Lemma conc_inv_step f l f' :
  conc_inv f → small_versions (k_kv f) →
  match l with CInvoke _ r => known (k_kv f) r | _ => true end = true →
  conc_step f l = Some f' → conc_inv f'.
Proof.
  intros Hi Hs Hk Hstep%conc_step_spec. destruct l as [c r|c|c|c|c|i]; simpl in Hstep.
  - destruct Hstep as [Hc ->]. by apply conc_inv_invoke.
  - destruct Hstep as (p & Hc & Hpc & ->). destruct (ci_pend f Hi c p Hc) as (_ & _ & Hsp & _).
    apply (conc_inv_update f _ c p); try done; [intros k; lia| |by left].
    intros [?|[=]]. apply Hsp. by left.
  - destruct Hstep as (p & Hc & Hpc & ->). destruct (ci_pend f Hi c p Hc) as (_ & Hkn & _).
    apply (conc_inv_update f _ c p); try done; [by apply handle_grows| |by left].
    intros _. by apply handle_spent.
  - destruct Hstep as (p & late' & Hc & Hpc & Hlate & ->).
    destruct (ci_pend f Hi c p Hc) as (_ & Hkn & Hsp & _).
    apply (conc_inv_update f _ c p); try done; [intros k; lia|..].
    + unfold failed. simpl. by destruct (c_req p).
    + intros [Hl|[=]]. apply Hsp. simpl in Hl. unfold served.
      destruct (c_rpc p); auto.
    + intros l Hin. destruct Hlate as [->|[Hns ->]]; [by left|].
      apply elem_of_app in Hin as [?| ->%list_elem_of_singleton]; [by left|right].
      unfold late_inv. simpl. destruct (c_req p) as [|k v n] eqn:Hr; [by left|right].
      exists (failed p). rewrite lookup_insert_eq. split_and!; [done..| |done].
      simpl. by rewrite Hr.
  - destruct Hstep as (p & a & t & Hc & Hpc & ->). by eapply conc_inv_answer.
  - destruct Hstep as (l & Hl & ->). apply list_elem_of_lookup_2 in Hl as Hin.
    destruct (applied _ _) eqn:Ha.
    + destruct (late_applied f l Hi Hin Ha) as (p & Hc & Hcall & Hreq & Hret & Hns).
      destruct (ci_pend f Hi _ p Hc) as (_ & Hkn & _). rewrite Hreq in Hkn.
      rewrite (late_effect_at _ _ p) by done.
      apply (conc_inv_update f _ _ p); try done; [by apply handle_grows|..].
      * intros _. rewrite Hreq. by apply handle_spent.
      * intros l' Hl'. left. by eapply elem_of_delete_nth.
    + rewrite (not_applied_same _ _ Ha). apply conc_inv_wait; [done|].
      intros l' Hl'. by eapply elem_of_delete_nth.
Qed.

(** ** The simulation

    An RPC that will be answered takes effect, in [KvLin], as a delivered
    RPC when the server runs it, and one that will not be as an RPC whose
    reply is dropped. *)

(** The next thing client [c] hears of its RPC is its answer. *)
Fixpoint answered (c : nat) (ls : list conc_label) : bool :=
  match ls with
  | [] => false
  | CAnswer c' :: ls' => bool_decide (c' = c) || answered c ls'
  | CFail c' :: ls' => negb (bool_decide (c' = c)) && answered c ls'
  | _ :: ls' => answered c ls'
  end.

Definition pending_of (p : ccall) : pending :=
  mkPending (c_call p) (c_req p) (c_retried p) (c_lin p).

(** How [KvLin] sees an operation in progress. *)
Definition pending_view (ans : bool) (p : ccall) : option pending :=
  match c_rpc p with
  | RServed _ _ => if ans then None else Some (pending_of (failed p))
  | _ => Some (pending_of p)
  end.

Definition with_return (o : Operation) (r : Z) : Operation :=
  mkOperation (Operation_Input o) (Operation_Output o) (Operation_Call o) r
    (Operation_ClientId o).

(** The completed operation is complete in [KvLin], perhaps earlier. *)
Definition done_sim (s : lin_sys) (ot : Operation * Z) : Prop :=
  ∃ r, r ≤ Operation_Return ot.1 ∧ (with_return ot.1 r, ot.2) ∈ s_done s.

Definition served_sim (s : lin_sys) (c : nat) (p : ccall) : Prop :=
  ∀ a t, c_rpc p = RServed a t →
  ∃ r, r < s_now s ∧ (clerk_op c p a r, default t (c_lin p)) ∈ s_done s.

(** What is complete in [KvLin] is complete here, or will be when the
    answer arrives. *)
Definition done_back (rest : list conc_label) (f : conc_sys) (x : Operation * Z) : Prop :=
  (∃ o r, (o, x.2) ∈ k_done f ∧ x.1 = with_return o r) ∨
  (∃ c p a t r, k_pend f !! c = Some p ∧ c_rpc p = RServed a t ∧ answered c rest = true ∧
     x = (clerk_op c p a r, default t (c_lin p))).

Record sim (rest : list conc_label) (f : conc_sys) (s : lin_sys) : Prop := {
  sim_kv : s_kv s = k_kv f;
  sim_now : s_now s = k_now f;
  sim_pend : ∀ c, s_pend s !! c = k_pend f !! c ≫= pending_view (answered c rest);
  sim_done : Forall (done_sim s) (k_done f);
  sim_back : Forall (done_back rest f) (s_done s);
  sim_served : ∀ c p, k_pend f !! c = Some p → answered c rest = true → served_sim s c p;
  sim_lin : Forall not_put_ErrNoKey (s_lin s)
}.
(** A step that moves the program point of a client that is in no clerk
    operation afterwards. *)
Lemma op_inv_move s f c pc' :
  (∀ c, op_inv s c) → k_kv f = k_kv (lc_sys s) →
  (∀ c', c' ≠ c → k_pend f !! c' = k_pend (lc_sys s) !! c') → k_pend f !! c = None →
  with_retried pc' false = pc' → point_ok (k_kv f) c pc' →
  ∀ c', op_inv (mkLockConc f (<[c := pc']> (lc_pc s))) c'.
Proof using Type.
  intros Hi Hkv Hp Hc Hw Hpt c'. destruct (decide (c' = c)) as [->|Hne].
  - unfold op_inv. simpl. rewrite fn_lookup_insert, Hc. split_and!; [done..|].
    by intros pc ->%list_elem_of_singleton.
  - apply (op_inv_other s); simpl; [by rewrite fn_lookup_insert_ne|by apply Hp|by rewrite Hkv|done].
Qed.

Lemma op_inv_answer s c p a t f :
  (∀ c, op_inv s c) → k_pend (lc_sys s) !! c = Some p → c_rpc p = RServed a t →
  conc_step (lc_sys s) (CAnswer c) = Some f →
  let pc' := if decide (req_key (c_req p) = name)
             then lock_next (lk name holder c) (lc_pc s c) (clerk_answer p a)
             else lc_pc s c in
  ∀ c', op_inv (mkLockConc f (<[c := pc']> (lc_pc s))) c'.
Proof using Type.
  intros Hi Hc Hpc Hstep%conc_step_spec pc'. destruct Hstep as (p' & a' & t' & Hc' & Hpc' & ->).
  simplify_eq. destruct (Hi c) as (Hw & _ & Hv). rewrite Hc in Hv.
  apply (op_inv_move s _ c); simpl; [done..| | | |].
  - intros c' ?. by rewrite lookup_delete_ne.
  - by rewrite lookup_delete_eq.
  - unfold pc'. case_decide; [by apply next_not_retried|done].
  - apply Hv. unfold pc'. simpl. case_decide; [|by left]. rewrite Hpc. by left.
Qed.

(** A step of the clerk layer. *)
Lemma inv_on_sys s pcs l f :
  lock_conc_inv s → k_now (lc_sys s) < 2 ^ 64 - 1 →
  match l with CInvoke _ r => known (k_kv (lc_sys s)) r | _ => true end = true →
  conc_step (lc_sys s) l = Some f → (∀ c, op_inv (mkLockConc f pcs) c) →
  lock_conc_inv (mkLockConc f pcs) ∧ k_now f = k_now (lc_sys s) + 1.
Proof using Type.
  intros [Hc Hv Ho] Hn Hk Hstep Hop.
  destruct (conc_step_versions _ _ _ Hv Hn Hstep) as [Hnow Hv']. split; [|done]. split; simpl.
  - eapply conc_inv_step; [done| |done|done]. intros k. specialize (Hv k). lia.
  - done.
  - done.
Qed.

(** The application enters Acquire or Release. *)
Lemma inv_enter s c pc pc' :
  lock_conc_inv s → lc_pc s c = pc → k_pend (lc_sys s) !! c = None →
  with_retried pc' false = pc' →
  (point_ok (k_kv (lc_sys s)) c pc → point_ok (k_kv (lc_sys s)) c pc') →
  lock_conc_inv (mkLockConc (lc_sys s) (<[c := pc']> (lc_pc s))).
Proof using Type.
  intros [Hc Hv Ho] Hpc Hp Hw Hpt. split; [done..|]. simpl.
  apply (op_inv_move s (lc_sys s)); try done. apply Hpt.
  destruct (Ho c) as (_ & _ & Hview). apply Hview. rewrite Hp, Hpc. by left.
Qed.

Lemma lock_conc_inv_step s l s' :
  lock_conc_inv s → k_now (lc_sys s) < 2 ^ 64 - 1 → lock_conc_step s l = Some s' →
  lock_conc_inv s' ∧ k_now (lc_sys s') ≤ k_now (lc_sys s) + 1.
Proof using holder_inj holder_nonempty.
  intros Hi Hn Hstep. pose proof Hi as [Hci Hv Ho].
  assert (Hsm : small_versions (k_kv (lc_sys s))) by (intros k; specialize (Hv k); lia).
  assert (Hsys : ∀ l,
    match l with CInvoke _ r => known (k_kv (lc_sys s)) r | _ => true end = true →
    (∀ f, conc_step (lc_sys s) l = Some f → ∀ c, op_inv (mkLockConc f (lc_pc s)) c) →
    on_sys s l = Some s' → lock_conc_inv s' ∧ k_now (lc_sys s') ≤ k_now (lc_sys s) + 1).
  { intros l' Hk Hop. unfold on_sys. destruct (conc_step _ l') as [f|] eqn:E; [|done].
    intros [= <-]. destruct (inv_on_sys s (lc_pc s) l' f) as [? Hnow]; eauto.
    simpl. split; [done|lia]. }
  destruct l as [c|c|c|c r|c|c|c|c|i]; simpl in Hstep.
  - case_decide as Hd; [|done]. destruct Hd. injection Hstep as <-. simpl.
    split; [by eapply inv_enter|lia].
  - case_decide as Hd; [|done]. destruct Hd. injection Hstep as <-. simpl.
    split; [by eapply inv_enter|lia].
  - destruct (lock_req _ _) as [r|] eqn:Hr; [|done]. simpl in Hstep.
    destruct (k_pend (lc_sys s) !! c) eqn:Hc.
    { unfold on_sys, conc_step in Hstep. by rewrite Hc in Hstep. }
    apply (Hsys (CInvoke c r)); [|intros f ?; by eapply op_inv_invoke|done].
    destruct (Ho c) as (_ & _ & Hview). eapply point_known; [apply Hv|apply Hview|exact Hr].
    rewrite Hc. by left.
  - case_decide as Hd; [|done]. destruct Hd as (_ & Hk & Hkn).
    destruct (k_pend (lc_sys s) !! c) eqn:Hc.
    { unfold on_sys, conc_step in Hstep. by rewrite Hc in Hstep. }
    apply (Hsys (CInvoke c r)); [done|intros f ?; by eapply op_inv_invoke|done].
  - apply (Hsys (CSend c)); [done|intros f ?; by eapply op_inv_send|done].
  - apply (Hsys (CServe c)); [done|intros f ?; by eapply op_inv_serve|done].
  - apply (Hsys (CFail c)); [done|intros f ?; by eapply op_inv_fail|done].
  - destruct (k_pend (lc_sys s) !! c) as [p|] eqn:Hc; [|done]. cbn [mbind option_bind] in Hstep.
    destruct (conc_step (lc_sys s) (CAnswer c)) as [f|] eqn:E;
      cbn [mbind option_bind] in Hstep; [|done]. destruct (c_rpc p) as [| |a t] eqn:Hpc; [done..|].
    injection Hstep as <-.
    destruct (inv_on_sys s (<[c := _]> (lc_pc s)) (CAnswer c) f Hi Hn eq_refl E
                (op_inv_answer s c p a t f Ho Hc Hpc E)) as [? Hnow].
    simpl. split; [done|lia].
  - apply (Hsys (CLate i)); [done|intros f ?; by eapply op_inv_late|done].
Qed.

Lemma lock_conc_run_inv ls : ∀ s s',
  lock_conc_inv s → k_now (lc_sys s) + len ls < 2 ^ 64 - 1 →
  lock_conc_run s ls = Some s' → lock_conc_inv s'.
Proof using holder_inj holder_nonempty.
  induction ls as [|l ls IH]; intros s s' Hi Hlen; simpl; [by intros [= <-]|].
  simpl in Hlen. destruct (lock_conc_step s l) as [s1|] eqn:E; [|done]. simpl.
  destruct (lock_conc_inv_step s l s1 Hi) as [Hi1 Hn]; [lia|done|].
  apply IH; [done|lia].
Qed.

Lemma lock_conc_inv_init : lock_conc_inv lock_conc_init.
Proof using holder_nonempty.
  split; [apply (conc_init_sim [])|done|]. intros c. split_and!; [done..|].
  intros pc ->%list_elem_of_singleton. by apply not_eq_sym, holder_nonempty.
Qed.

(** A client that is not in a clerk operation on the lock is where its
    program point says. *)
Lemma point_at s c pc :
  lock_conc_inv s → lc_pc s c = pc → lock_req (lk name holder c) pc = None →
  point_ok (k_kv (lc_sys s)) c pc.
Proof using Type.
  intros Hi <- Hr. destruct (lci_op s Hi c) as (_ & Hreq & Hv). apply Hv.
  destruct (k_pend (lc_sys s) !! c) as [p|]; [|by left]. simpl. case_decide as Hk; [|by left].
  specialize (Hreq p eq_refl Hk). by rewrite Hr in Hreq.
Qed.

(** ** Theorem *)

(** C4: The lock over overlapping RPCs.  However the clients' sends,
    handlers, timeouts, retries and answers interleave, and whatever
    requests are executed after their clerk has given up on them:
    (1) two clients whose Acquire has returned and who have not called
    Release are the same client; (2) the lock's value is the holder's for
    as long as it holds it; (3) once a client's Release has returned the
    lock does not name it, and no late request of it brings that back. *)
Theorem lock_conc_exclusion (ls : list lock_conc_label) (s : lock_conc) :
  len ls < 2 ^ 64 - 1 → lock_conc_run lock_conc_init ls = Some s →
  (∀ c1 c2, lc_pc s c1 = Holding → lc_pc s c2 = Holding → c1 = c2) ∧
  (∀ c, lc_pc s c = Holding → Value (entry_of (k_kv (lc_sys s)) name) = holder c) ∧
  (∀ c, lc_pc s c = Outside → Value (entry_of (k_kv (lc_sys s)) name) ≠ holder c).
Proof using holder_inj holder_nonempty.
  intros Hlen Hrun.
  pose proof (lock_conc_run_inv ls _ _ lock_conc_inv_init Hlen Hrun) as Hi.
  assert (Hh : ∀ c, lc_pc s c = Holding → Value (entry_of (k_kv (lc_sys s)) name) = holder c)
    by (intros c Hc; by apply (point_at s c Holding Hi Hc)).
  split_and!; [|done|].
  - intros c1 c2 H1%Hh H2%Hh. apply holder_inj. congruence.
  - intros c Hc. by apply (point_at s c Outside Hi Hc).
Qed.

End system.

(** Client 0's acquiring Put is given up on, sent again and answered, the
    first request is executed while client 0 holds the lock, client 1
    polls; client 0 releases, and a late request of its Release is
    executed when client 1 holds the lock. *)
Definition demo_lock_conc : list lock_conc_label :=
  let op c := [XCall c; XSend c; XServe c; XAnswer c] in
  [XAcquire 0; XAcquire 1] ++ op 0%nat ++
  [XCall 0; XSend 0; XCall 1; XSend 1; XFail 0; XServe 1; XSend 0; XServe 0; XAnswer 1; XAnswer 0] ++
  [XLate 0; XApp 0 (RPut "data" "x" 0); XSend 0; XServe 0; XAnswer 0; XRelease 0] ++ op 0%nat ++
  [XCall 0; XSend 0; XFail 0; XSend 0; XServe 0] ++
  [XCall 1; XSend 1; XServe 1; XFail 1; XSend 1; XServe 1; XAnswer 0; XAnswer 1] ++
  op 1%nat ++ op 1%nat ++ [XLate 0].

Definition demo_lock_conc_end : lock_conc :=
  default lock_conc_init (lock_conc_run "l" demo_holder lock_conc_init demo_lock_conc).

Lemma lock_conc_exclusion_witness :
  (lc_pc demo_lock_conc_end 0, lc_pc demo_lock_conc_end 1) = (Outside, Holding) ∧
  Value (entry_of (k_kv (lc_sys demo_lock_conc_end)) "l") = demo_holder 1.
Proof.
  split; [by vm_compute|].
  apply (lock_conc_exclusion "l" demo_holder _ demo_holder_nonempty demo_lock_conc);
    by vm_compute.
Defined.
(* ===== verification/KvAppend.v ===== *)
(** * kvtest1/kvtest.go: the append test

    Clients append pairs (client, iteration) to the list stored under "k"
    with a Get and a conditional Put ([OneClientAppend]); at the end
    [CheckAppends] looks for entries that are missing, repeated or out of
    order.  The file shows that the test accepts the server and clerk of
    this repository on every network. *)

From S2P Require Import Prelude Rpc KvServer KvModel KvClerk KvLin KvTest.

(** Go's [entry] and [EntryN] have the same two fields. *)
Record EntryN := mkEntryN { EntryN_Id : Z; EntryN_N : Z }.

#[export] Instance EntryN_eq_dec : EqDecision EntryN.
Proof. solve_decision. Defined.

(** ** The client's loop *)

(** Local variables: [i], [nok], [nmay]. *)
Inductive append_state :=
| APTop (i nok nmay : Z)                       (* at the select *)
| APGet (i nok nmay : Z)                       (* in GetJson *)
| APPut (i nok nmay : Z) (es : list EntryN) (ver : Tversion)   (* in PutJson *)
| APRet (res : ClntRes).

Section appends.
Context `{JsonVal (list EntryN)}.

Definition append_next (st : append_state) : action :=
  match st with
  | APTop _ _ _ => ASelect
  | APGet _ _ _ => ACall (RGet "k")
  | APPut _ _ _ es ver => ACall (Test__PutJson "k" es ver)
  | APRet res => AReturned res
  end.

Definition append_select (st : append_state) (stop : bool) (rnd : Z) : outcome append_state :=
  match st with
  | APTop i nok nmay => Ret (if stop then APRet (mkClntRes nok nmay) else APGet i nok nmay)
  | _ => Ret st
  end.

Definition append_got (me : Z) (st : append_state) (val : string) (ver : Tversion) (err : Err)
    : outcome append_state :=
  match st with
  | APGet i nok nmay =>
      let! (es, ver) := Test__GetJson val ver err in
      Ret (APPut i nok nmay (es ++ [mkEntryN me i]) ver)
  | _ => Ret st
  end.

Definition append_put (st : append_state) (err : Err) : outcome append_state :=
  match st with
  | APPut i nok nmay _ _ =>
      if decide (err = OK) then Ret (APTop (i + 1) (nok + 1) nmay)
      else if decide (err = ErrMaybe) then Ret (APTop (i + 1) nok (nmay + 1))
      else Ret (APGet i nok nmay)
  | _ => Ret st
  end.

(** A client and its number. *)
Definition OneClientAppend : Type := Z * append_state.

#[export] Instance append_driver : driver OneClientAppend := {|
  dr_next st := append_next st.2;
  dr_select st stop rnd := let! x := append_select st.2 stop rnd in Ret (st.1, x);
  dr_got st val ver err := let! x := append_got st.1 st.2 val ver err in Ret (st.1, x);
  dr_put st err := let! x := append_put st.2 err in Ret (st.1, x)
|}.

(** The test stores the empty list first, from a clerk with a number above
    the clients'. *)
Definition append_setup (nclnt : nat) : list lin_label :=
  [LInvoke nclnt (Test__PutJson "k" ([] : list EntryN) 0); LAttempt nclnt Delivered].

Definition append_clients (nclnt : nat) : kt_sys OneClientAppend :=
  SpawnClients (append_setup nclnt) nclnt (λ cli, (Z.of_nat cli, APTop 0 0 0)).

(** ** The check *)

Record append_check := mkACheck { expect : gmap Z Z; skipped : gmap Z Z }.

Definition get0 (m : gmap Z Z) (c : Z) : Z := default 0 (m !! c).

(** [for i := 0; i < nclnt; i++ { expect[i] = 0; skipped[i] = 0 }] *)
Definition CheckAppends_init (nclnt : Z) : append_check :=
  let zeros := list_to_map ((λ i, (Z.of_nat i, 0)) <$> seq 0 (Z.to_nat nclnt)) in
  mkACheck zeros zeros.

Definition CheckAppends_entry (a : append_check) (e : EntryN) : outcome append_check :=
  let c := EntryN_Id e in
  let n := EntryN_N e in
  if decide (get0 (expect a) c > n) then Fatal "wrong expecting"
  else if decide (get0 (expect a) c = n) then
    Ret (mkACheck (<[c := get0 (expect a) c + 1]> (expect a)) (skipped a))
  else
    let s := n - get0 (expect a) c in
    Ret (mkACheck (<[c := n + 1]> (expect a)) (<[c := get0 (skipped a) c + s]> (skipped a))).
(* ===== verification/KvPuts.v ===== *)
(** * kvtest1/kvtest.go: the concurrent-put test

    Clients repeat [OnePut] on keys they share ([OneClientPut]): a
    conditional Put, then a Get that learns the current version.  At the
    end [CheckPutConcurrent] compares the version of the key with what the
    clients counted, and [CheckPorcupine] hands the operation log to
    porcupine.  The file shows that both accept the server and clerk of
    this repository. *)

From S2P Require Import Prelude Rpc KvServer KvModel KvClerk KvLin Annotation KvTest.

Record EntryV := mkEntryV { EntryV_Id : Z; EntryV_V : Tversion }.

Inductive put_client :=
| PTop (verm : gmap string Tversion) (res : ClntRes)                 (* at the select *)
| PPut (verm : gmap string Tversion) (res : ClntRes) (k : string) (ver : Tversion)
| PGet (verm : gmap string Tversion) (res : ClntRes) (k : string) (ver : Tversion) (err : Err)
| PRet (res : ClntRes).

Section puts.
Context `{JsonVal EntryV}.
(** The keys [ka] and the flag [ts.randomkeys]. *)
Context (ka : list string) (randomkeys : bool).

Definition verm_get (verm : gmap string Tversion) (k : string) : Tversion := default 0 (verm !! k).

(** [for _, k := range ka { verm[k] = rpc.Tversion(0) }] *)
Definition verm_init : gmap string Tversion := foldl (λ m k, <[k := 0]> m) ∅ ka.

Definition OneClientPut_next (me : Z) (st : put_client) : action :=
  match st with
  | PTop _ _ => ASelect
  | PPut _ _ k ver => ACall (Test__PutJson k (mkEntryV me ver) ver)
  | PGet _ _ k _ _ => ACall (RGet k)
  | PRet res => AReturned res
  end.

Definition OneClientPut_select (st : put_client) (stop : bool) (rnd : Z) : outcome put_client :=
  match st with
  | PTop verm res =>
      if stop then Ret (PRet res)
      else
        let! k0 := index ka 0 in
        let! k := if randomkeys then index ka (rnd mod len ka) else Ret k0 in
        Ret (PPut verm res k (verm_get verm k))
  | _ => Ret st
  end.

(** [OnePut], after its Put. *)
Definition OnePut_put (st : put_client) (err : Err) : outcome put_client :=
  match st with
  | PPut verm res k ver =>
      if decide (err = OK ∨ err = ErrVersion ∨ err = ErrMaybe)
      then Ret (PGet verm res k ver err) else Fatal "Wrong error"
  | _ => Ret st
  end.

(** The two assignments after [OnePut] in the loop of [OneClientPut]. *)
Definition OneClientPut_count (verm : gmap string Tversion) (res : ClntRes) (k : string)
    (ver : Tversion) (ok : bool) : put_client :=
  PTop (<[k := ver]> verm)
    (if ok then mkClntRes (Nok res + 1) (Nmaybe res) else mkClntRes (Nok res) (Nmaybe res + 1)).

(** [OnePut], after its Get. *)
Definition OnePut_got (me : Z) (st : put_client) (val : string) (version : Tversion) (gerr : Err)
    : outcome put_client :=
  match st with
  | PGet verm res k ver err =>
      let! (e, ver0) := Test__GetJson val version gerr in
      if decide (err = OK ∧ ver0 = u64 (ver + 1) ∧ EntryV_Id e ≠ me ∧ EntryV_V e ≠ ver)
      then Fatal "Wrong value"
      else if decide (err = OK ∨ err = ErrMaybe)
      then Ret (OneClientPut_count verm res k ver0 (bool_decide (err = OK)))
      else Ret (PPut verm res k ver0)
  | _ => Ret st
  end.

Definition OneClientPut : Type := Z * put_client.

#[local] Instance put_driver : driver OneClientPut := {|
  dr_next st := OneClientPut_next st.1 st.2;
  dr_select st stop rnd := let! x := OneClientPut_select st.2 stop rnd in Ret (st.1, x);
  dr_got st val ver err := let! x := OnePut_got st.1 st.2 val ver err in Ret (st.1, x);
  dr_put st err := let! x := OnePut_put st.2 err in Ret (st.1, x)
|}.

Definition put_clients (nclnt : nat) : kt_sys OneClientPut :=
  SpawnClients [] nclnt (λ cli, (Z.of_nat cli, PTop verm_init (mkClntRes 0 0))).

(** ** The check *)

Definition CheckPutConcurrent_sum (res : ClntRes) (rs : list ClntRes) : ClntRes :=
  foldl (λ res r, mkClntRes (Nok res + Nok r) (Nmaybe res + Nmaybe r)) res rs.

(** [reply] is what the Get of [GetJson] returned. *)
Definition Test__CheckPutConcurrent (reply : GetReply) (rs : list ClntRes) (res : ClntRes)
    (reliable : bool) : outcome ClntRes :=
  let! (_, ver0) := Test__GetJson (A := EntryV) (GetReply_Value reply) (GetReply_Version reply)
                      (GetReply_Err reply) in
  let res := CheckPutConcurrent_sum res rs in
  if reliable then
    if decide (ver0 ≠ u64 (Nok res)) then Fatal "Reliable: Wrong number of puts" else Ret res
  else if decide (ver0 > u64 (Nok res + Nmaybe res)) then Fatal "Unreliable: Wrong number of puts"
  else Ret res.

(** ** The invariant *)

Definition verm_ok (kv : KVServer) (verm : gmap string Tversion) : Prop :=
  ∀ k, 0 ≤ verm_get verm k ∧ (verm_get verm k = 0 ∨ has_key kv k = true).

(** What a client's count says. *)
Definition res_ok (kv : KVServer) (r : ClntRes) : Prop :=
  0 ≤ Nok r ∧ 0 ≤ Nmaybe r ∧
  (0 < Nok r + Nmaybe r → ∃ k, k ∈ ka ∧ has_key kv k = true).

Definition put_client_ok (kv : KVServer) (c : Z) (st : put_client) : Prop :=
  match st with
  | PTop verm res => verm_ok kv verm ∧ res_ok kv res
  | PPut verm res k ver =>
      verm_ok kv verm ∧ res_ok kv res ∧ k ∈ ka ∧ 0 ≤ ver ∧ (ver = 0 ∨ has_key kv k = true)
  | PGet verm res k ver err =>
      verm_ok kv verm ∧ res_ok kv res ∧ k ∈ ka ∧ has_key kv k = true ∧
      (err = OK ∨ err = ErrVersion ∨ err = ErrMaybe) ∧
      (err = OK → 0 ≤ ver < 2 ^ 64 - 1 ∧ ver + 1 ≤ Version (entry_of kv k) ∧
         (Version (entry_of kv k) = ver + 1 → Value (entry_of kv k) = Marshal (mkEntryV c ver)))
  | PRet res => res_ok kv res
  end.

(** The Puts of a client that may have been applied. *)
Definition unseen (o : option pending) : Z :=
  match o with Some p => if decide (is_Some (p_lin p)) then 1 else 0 | None => 0 end.

Definition credit (st : put_client) (o : option pending) : Z :=
  match st with
  | PTop _ r | PRet r => Nok r + Nmaybe r
  | PPut _ r _ _ => Nok r + Nmaybe r + unseen o
  | PGet _ r _ _ err => Nok r + Nmaybe r + (if decide (err = ErrVersion) then 0 else 1)
  end.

┄┄┄┄┄┄┄┄┄┄

** TASK GOAL **
Your answer should be the exact lines above from the one with "Definition done_back (rest" through the one with "sim_lin : Forall not_put_ErrNoKey (s_lin s)", both included, and nothing besides.

** COMPLETED EXERCISE **
Definition done_back (rest : list conc_label) (f : conc_sys) (x : Operation * Z) : Prop :=
  (∃ o r, (o, x.2) ∈ k_done f ∧ x.1 = with_return o r) ∨
  (∃ c p a t r, k_pend f !! c = Some p ∧ c_rpc p = RServed a t ∧ answered c rest = true ∧
     x = (clerk_op c p a r, default t (c_lin p))).

Record sim (rest : list conc_label) (f : conc_sys) (s : lin_sys) : Prop := {
  sim_kv : s_kv s = k_kv f;
  sim_now : s_now s = k_now f;
  sim_pend : ∀ c, s_pend s !! c = k_pend f !! c ≫= pending_view (answered c rest);
  sim_done : Forall (done_sim s) (k_done f);
  sim_back : Forall (done_back rest f) (s_done s);
  sim_served : ∀ c p, k_pend f !! c = Some p → answered c rest = true → served_sim s c p;
  sim_lin : Forall not_put_ErrNoKey (s_lin s)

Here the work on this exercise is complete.